MSC Shale Insight – September 29, 2022

Thanks to my good friend Jeff Nobers for the kind intro and for all his stellar work with our regional building trades. Without the great women and men of the local trades, nothing I’m about to say would be possible.

And good morning, friends.  First let me acknowledge our title.  The Awakening is a tribute to the great Pittsburgh jazz pianist Ahmad Jamal, borrowing one of his epic album titles.  The best pianist in jazz history, for my money.

The other part of the title for today references the next chapter in this epic story that is the domestic natural gas industry.  Shale 3.0, where our industry and product are the catalyst for the economy, quality of life, and lower CO2.  For the region of Appalachia, the nation, and the world.  Don’t call it a bridge fuel.

Make no mistake, we are the necessary catalyst if you want a better future.  You want us to be a bridge, it’s a bridge where society is not going to like what’s on the other side.  We are seeing examples of what that looks like everywhere these days.

BRIDGERS VS. CATALYSTS

What it comes down to are two very different approaches out there.

On one side you have what I call the “bridgers” warranting natural gas is heading toward obsolescence.  Bridgers employ mistruths, politics, fiction, and mysticism.  Their approach is wrong.  They lead to problems, big ones, for society at large.  Government is the decider

On the other side you have us: the “catalysts”.  We know natural gas is more crucial than ever.  Catalysts live in the world of truth, science, reality, and fact.  Our approach is right.  We offer solutions for the region and the nation and the world.  The free market is the answer.

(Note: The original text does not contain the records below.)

(* ===== verification/OAuthHandlers.v ===== *)
(** * [oauth/handlers.rs]: the authorize, token, JWKS and userinfo endpoints *)

From S2P Require Import Prelude RustStr Json Prog Kube Util Crates.
From S2P Require Import OAuthTypes OAuthEffects OAuthHelpers OAuthK8s.
Import UserStoreOps.
Open Scope list_scope.
Open Scope Z_scope.

(** A body that ends in a line feed. *)
Definition line (s : string) : string := s +:+ newline.

(** [redirect_uris.iter().any(|u| redirect_uri.starts_with(u))] *)
Definition uri_matches (redirect_uris : list string) (redirect_uri : string) : bool :=
  existsb (fun u => starts_with u redirect_uri) redirect_uris.

(** The email and groups of a user, with the defaults of an unknown one; the
    token and userinfo endpoints share this block. *)
Definition profile_of (store : UserStore) (user : string) : string * list string :=
  match get_user store user with
  | Some entry =>
      (default (user +:+ "@ocp-sim.test") (email entry),
       default ["system:authenticated"] (groups entry))
  | None => (user +:+ "@ocp-sim.test", ["system:authenticated"])
  end.

Section Handlers.
Context {CR : Crates}.
Abbreviation handler := (prog serverE Response).

Definition issue_auth_code (username client_id redirect_uri req_state : string)
    (code_challenge code_challenge_method : option string) : handler :=
  code ⟵ generate_random_string 32;
  _ ⟵ trigger (CodesInsert code (fun now => {|
         ac_username := username;
         ac_client_id := client_id;
         ac_created := now;
         ac_code_challenge := code_challenge;
         ac_code_challenge_method := code_challenge_method |}));
  let location :=
    match (match url_parse redirect_uri with
           | Some u => Some u
           | None => url_parse "http://localhost/error"
           end) with
    | Some redirect =>
        let redirect := url_append_pair redirect "code" code in
        let redirect := if negb (is_empty req_state)
                        then url_append_pair redirect "state" req_state else redirect in
        url_as_str redirect
    | None => "" (* not reached: the constant is a URL *)
    end in
  Ret (Resp FOUND [("location", location)] "").

Definition unauthorized_basic (b : string) : Response :=
  Resp UNAUTHORIZED [("www-authenticate", dq "Basic realm='openshift'")] b.

(** Base64, UTF-8 and [user:pass], in that order. *)
Definition decode_basic (encoded : string) : option (string * string) :=
  decoded ← b64_std_decode (trim encoded);
  cred_str ← from_utf8 decoded;
  split_once ":"%char cred_str.

Definition authorization_of (req : Request) : option string :=
  header_get "authorization" (req_headers req) ≫= header_to_str.

Definition handle_authorize_get (req : Request) : handler :=
  let params := parse_query (req_query req) in
  match params !! "client_id" with
  | None => Ret (text_response BAD_REQUEST (line "missing client_id"))
  | Some client_id =>
  match params !! "redirect_uri" with
  | None => Ret (text_response BAD_REQUEST (line "missing redirect_uri"))
  | Some redirect_uri =>
  let req_state := default "" (params !! "state") in
  let response_type := default "" (params !! "response_type") in
  let code_challenge := params !! "code_challenge" in
  let code_challenge_method := params !! "code_challenge_method" in
  c ⟵ validate_client client_id;
  match c with
  | None => Ret (text_response BAD_REQUEST (line "unknown client_id"))
  | Some (_, redirect_uris) =>
  if negb (uri_matches redirect_uris redirect_uri)
  then Ret (text_response BAD_REQUEST (line "redirect_uri mismatch"))
  else
  let without_basic :=
    if header_contains "x-csrf-token" (req_headers req)
    then unauthorized_basic (line "challenge")
    else
      let show_error := match params !! "error" with Some _ => true | None => false end in
      html_response OK (login_form_html client_id redirect_uri req_state response_type show_error) in
  match authorization_of req ≫= strip_prefix "Basic " with
  | None => Ret without_basic
  | Some encoded =>
      match decode_basic encoded with
      | None => Ret (unauthorized_basic (line "invalid credentials"))
      | Some (user, pass) =>
          us ⟵ trigger UsersRead;
          match authenticate us user pass with
          | None => Ret (unauthorized_basic (line "invalid credentials"))
          | Some _ =>
              _ ⟵ ensure_user_and_identity user;
              issue_auth_code user client_id redirect_uri req_state
                code_challenge code_challenge_method
          end
      end
  end end end end.

Definition handle_authorize_post (b : string) : handler :=
  let params := parse_form_body b in
  match params !! "client_id" with
  | None => Ret (text_response BAD_REQUEST (line "missing client_id"))
  | Some client_id =>
  match params !! "redirect_uri" with
  | None => Ret (text_response BAD_REQUEST (line "missing redirect_uri"))
  | Some redirect_uri =>
  let req_state := default "" (params !! "state") in
  let response_type := default "" (params !! "response_type") in
  let username := default "" (params !! "username") in
  let password := default "" (params !! "password") in
  let retry := html_response OK (login_form_html client_id redirect_uri req_state response_type true) in
  if is_empty username then Ret retry
  else
  us ⟵ trigger UsersRead;
  match authenticate us username password with
  | None => Ret retry
  | Some _ =>
  c ⟵ validate_client client_id;
  match c with
  | None => Ret (text_response BAD_REQUEST (line "unknown client_id"))
  | Some (_, redirect_uris) =>
  if negb (uri_matches redirect_uris redirect_uri)
  then Ret (text_response BAD_REQUEST (line "redirect_uri mismatch"))
  else
  _ ⟵ ensure_user_and_identity username;
  issue_auth_code username client_id redirect_uri req_state
    (params !! "code_challenge") (params !! "code_challenge_method")
  end end end end.

Definition verify_pkce (verifier challenge method : string) : bool :=
  if String.eqb method "S256" then String.eqb (b64_url_encode (sha256 verifier)) challenge
  else if String.eqb method "plain" then String.eqb verifier challenge
  else false.

Definition extract_client_id_from_basic (authorization : option string) : option string :=
  auth ← authorization;
  encoded ← strip_prefix "Basic " auth;
  '(user, _) ← decode_basic encoded;
  Some user.

Definition token_error (st : Z) (b : string) : Response := json_response st (dq b).

(** The last part of [handle_token], once the code and the client have been
    checked: mint the token and remember it. *)
Definition token_claims (user client_id : string) (prof : string * list string) (now : Z) : Value :=
  jobj [ "iss" =: VString ("https://" +:+ OAUTH_HOST +:+ "." +:+ DOMAIN);
         "sub" =: VString user;
         "aud" =: VString client_id;
         "preferred_username" =: VString user;
         "email" =: VString (prof.1);
         "groups" =: jstrs (prof.2);
         "iat" =: jint now;
         "exp" =: jint (now + as_secs TOKEN_TTL) ].

Definition mint_token (conf : OAuthConf) (user client_id : string) : prog serverE (option string) :=
  match jwt_keys conf with
  | Some keys =>
      us ⟵ trigger UsersRead;
      now ⟵ trigger SystemNow;
      Ret (jwt_encode (kid keys) (token_claims user client_id (profile_of us user) now)
              (encoding_key keys))
  | None =>
      r ⟵ generate_random_string 43;
      Ret (Some ("sha256~" +:+ r))
  end.

Definition token_body (token : string) : Value :=
  jobj [ "access_token" =: VString token; "token_type" =: VString "Bearer";
         "expires_in" =: jint (as_secs TOKEN_TTL) ].

Definition finish_token (conf : OAuthConf) (auth_code : AuthCode) (client_id : string) : handler :=
  t ⟵ mint_token conf (ac_username auth_code) client_id;
  match t with
  | None => Ret (token_error INTERNAL_SERVER_ERROR "{'error':'server_error'}")
  | Some token =>
      _ ⟵ trigger (TokensInsert token (fun now => {|
             ti_username := ac_username auth_code; ti_created := now |}));
      Ret (json_response OK (json_to_string (token_body token)))
  end.

(** PKCE when the code carries a challenge, the client's secret otherwise. *)
Definition check_client (auth_code : AuthCode) (client_id client_secret : string)
    (code_verifier : option string) : prog serverE (option Response) :=
  match ac_code_challenge auth_code with
  | Some challenge =>
      Ret match code_verifier with
           | Some verifier =>
               let method := default "S256" (ac_code_challenge_method auth_code) in
               if negb (verify_pkce verifier challenge method)
               then Some (token_error BAD_REQUEST
                      "{'error':'invalid_grant','error_description':'code_verifier mismatch'}")
               else None
           | None =>
               Some (token_error BAD_REQUEST
                 "{'error':'invalid_request','error_description':'missing code_verifier'}")
           end
  | None =>
      c ⟵ validate_client client_id;
      Ret match c with
           | None => Some (token_error BAD_REQUEST "{'error':'invalid_client'}")
           | Some (expected_secret, _) =>
               if negb (is_empty expected_secret) && negb (String.eqb client_secret expected_secret)
               then Some (token_error UNAUTHORIZED
                      "{'error':'invalid_client','error_description':'bad client_secret'}")
               else None
           end
  end.

Definition handle_token (conf : OAuthConf) (b : string) (authorization : option string) : handler :=
  let params := parse_form_body b in
  let grant_type := default "" (params !! "grant_type") in
  if negb (String.eqb grant_type "authorization_code")
  then Ret (token_error BAD_REQUEST "{'error':'unsupported_grant_type'}")
  else
  match params !! "code" with
  | None => Ret (token_error BAD_REQUEST
              "{'error':'invalid_request','error_description':'missing code'}")
  | Some code =>
  match (match params !! "client_id" with
         | Some id => Some id
         | None => extract_client_id_from_basic authorization
         end) with
  | None => Ret (token_error BAD_REQUEST
              "{'error':'invalid_request','error_description':'missing client_id'}")
  | Some client_id =>
  let client_secret := default "" (params !! "client_secret") in
  let code_verifier := params !! "code_verifier" in
  ac ⟵ trigger (CodesRemove code);
  match ac with
  | None => Ret (token_error BAD_REQUEST "{'error':'invalid_grant'}")
  | Some auth_code =>
  now ⟵ trigger InstantNow;
  if CODE_TTL <? elapsed now (ac_created auth_code)
  then Ret (token_error BAD_REQUEST
         "{'error':'invalid_grant','error_description':'code expired'}")
  else
  if negb (String.eqb (ac_client_id auth_code) client_id)
  then Ret (token_error BAD_REQUEST
         "{'error':'invalid_grant','error_description':'client_id mismatch'}")
  else
  bad ⟵ check_client auth_code client_id client_secret code_verifier;
  match bad with
  | Some resp => Ret resp
  | None => finish_token conf auth_code client_id
  end end end end.

(** ** Reading tokens *)

Definition decode_jwt_username (token : string) : option string :=
  match splitn 3 "."%char token with
  | _ :: part1 :: _ =>
      payload ← b64_url_decode part1;
      claims ← json_from_str payload;
      v ← (match get "preferred_username" claims with
           | Some v => Some v
           | None => get "sub" claims
           end);
      as_str v
  | _ => None
  end.

Definition handle_jwks (conf : OAuthConf) : Response :=
  let keys :=
    match jwt_keys conf with
    | Some k =>
        VArray [ jobj [ "kty" =: VString "RSA"; "use" =: VString "sig"; "kid" =: VString (kid k);
                        "alg" =: VString "RS256"; "n" =: VString (n_b64 k); "e" =: VString (e_b64 k) ] ]
    | None => VArray []
    end in
  json_response OK (json_to_string (jobj [ "keys" =: keys ])).

Definition userinfo_body (user : string) (prof : string * list string) : Value :=
  jobj [ "sub" =: VString user; "name" =: VString user; "preferred_username" =: VString user;
         "email" =: VString (prof.1); "groups" =: jstrs (prof.2) ].

(** The user a bearer token stands for. *)
Definition token_user (token : string) : prog serverE (option string) :=
  if starts_with "eyJ" token then Ret (decode_jwt_username token)
  else
    info ⟵ trigger (TokensGet token);
    match info with
    | None => Ret None
    | Some info =>
        now ⟵ trigger InstantNow;
        Ret (if elapsed now (ti_created info) <? TOKEN_TTL then Some (ti_username info) else None)
    end.

Definition handle_userinfo (req : Request) : handler :=
  let auth := default "" (authorization_of req) in
  match strip_prefix "Bearer " auth with
  | None => Ret (json_response UNAUTHORIZED (dq "{'error':'missing bearer token'}"))
  | Some token =>
      u ⟵ token_user token;
      match u with
      | None => Ret (json_response UNAUTHORIZED (dq "{'error':'invalid_token'}"))
      | Some user =>
          us ⟵ trigger UsersRead;
          Ret (json_response OK (json_to_string (userinfo_body user (profile_of us user))))
      end
  end.

Definition is_cli_auth_request (req : Request) : bool :=
  header_contains "authorization" (req_headers req) ||
  header_contains "x-csrf-token" (req_headers req).

(** ** Keys *)

(** [JwtKeys::generate]: [None] stands for a panic of an [expect] or of the
    DER reader. *)
Definition bytes_of (l : list Z) : string :=
  String.string_of_list_ascii ((fun b => ascii_of_nat (Z.to_nat b)) <$> l).

Definition jwt_keys_generate : prog serverE (option JwtKeys) :=
  '(pem, raw) ⟵ trigger GenerateRsa;
  match from_rsa_pem pem, Der.parse_rsa_integers raw with
  | Some ek, Some (n, e) =>
      k ⟵ generate_random_string 12;
      Ret (Some {| encoding_key := ek; kid := k;
                    n_b64 := b64_url_encode (bytes_of n); e_b64 := b64_url_encode (bytes_of e) |})
  | _, _ => Ret None
  end.
End Handlers.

Now the bridgers have been winning the policy game of late.  How is it, you might frustratingly ask, that a view based in traits that I listed is so successful?  It does not compute, right?

Well, actually and unfortunately, it does compute.  Because the success of the bridgers hinges on the application of a tried-and-true recipe used by manipulators and those looking to control for over a century.

THE FOUR-PART RECIPE

The recipe was explained by the great author and thinker Victor Klemperer, when he lived under fascist rule in Germany.  I want to thank historian Timothy Snyder for igniting my interest in Klemperer. Because Klemperer and his recipe matter greatly to modern energy policies.  The recipe has four parts.

First, you attack reality.  And present in the void made-up creations as fact.

Second, you apply constant and endless repetition.  Pound the message everywhere so that no one can escape perpetual exposure to it; on the TV, in the paper, on the smart phone, surfing the web, and sitting in the classroom.

Step three: it’s time, in the words of one of my favorite essayists, the great Joan Didion, to apply some ‘magical thinking.’  Reason becomes a casualty and people embrace blatantly untrue positions.  There is hostility to any dissent or dissenter to such untrue positions.  This is where your calendar opens up because you stop getting invited to panels and cocktail parties with the elite.  An adult form of peer pressure.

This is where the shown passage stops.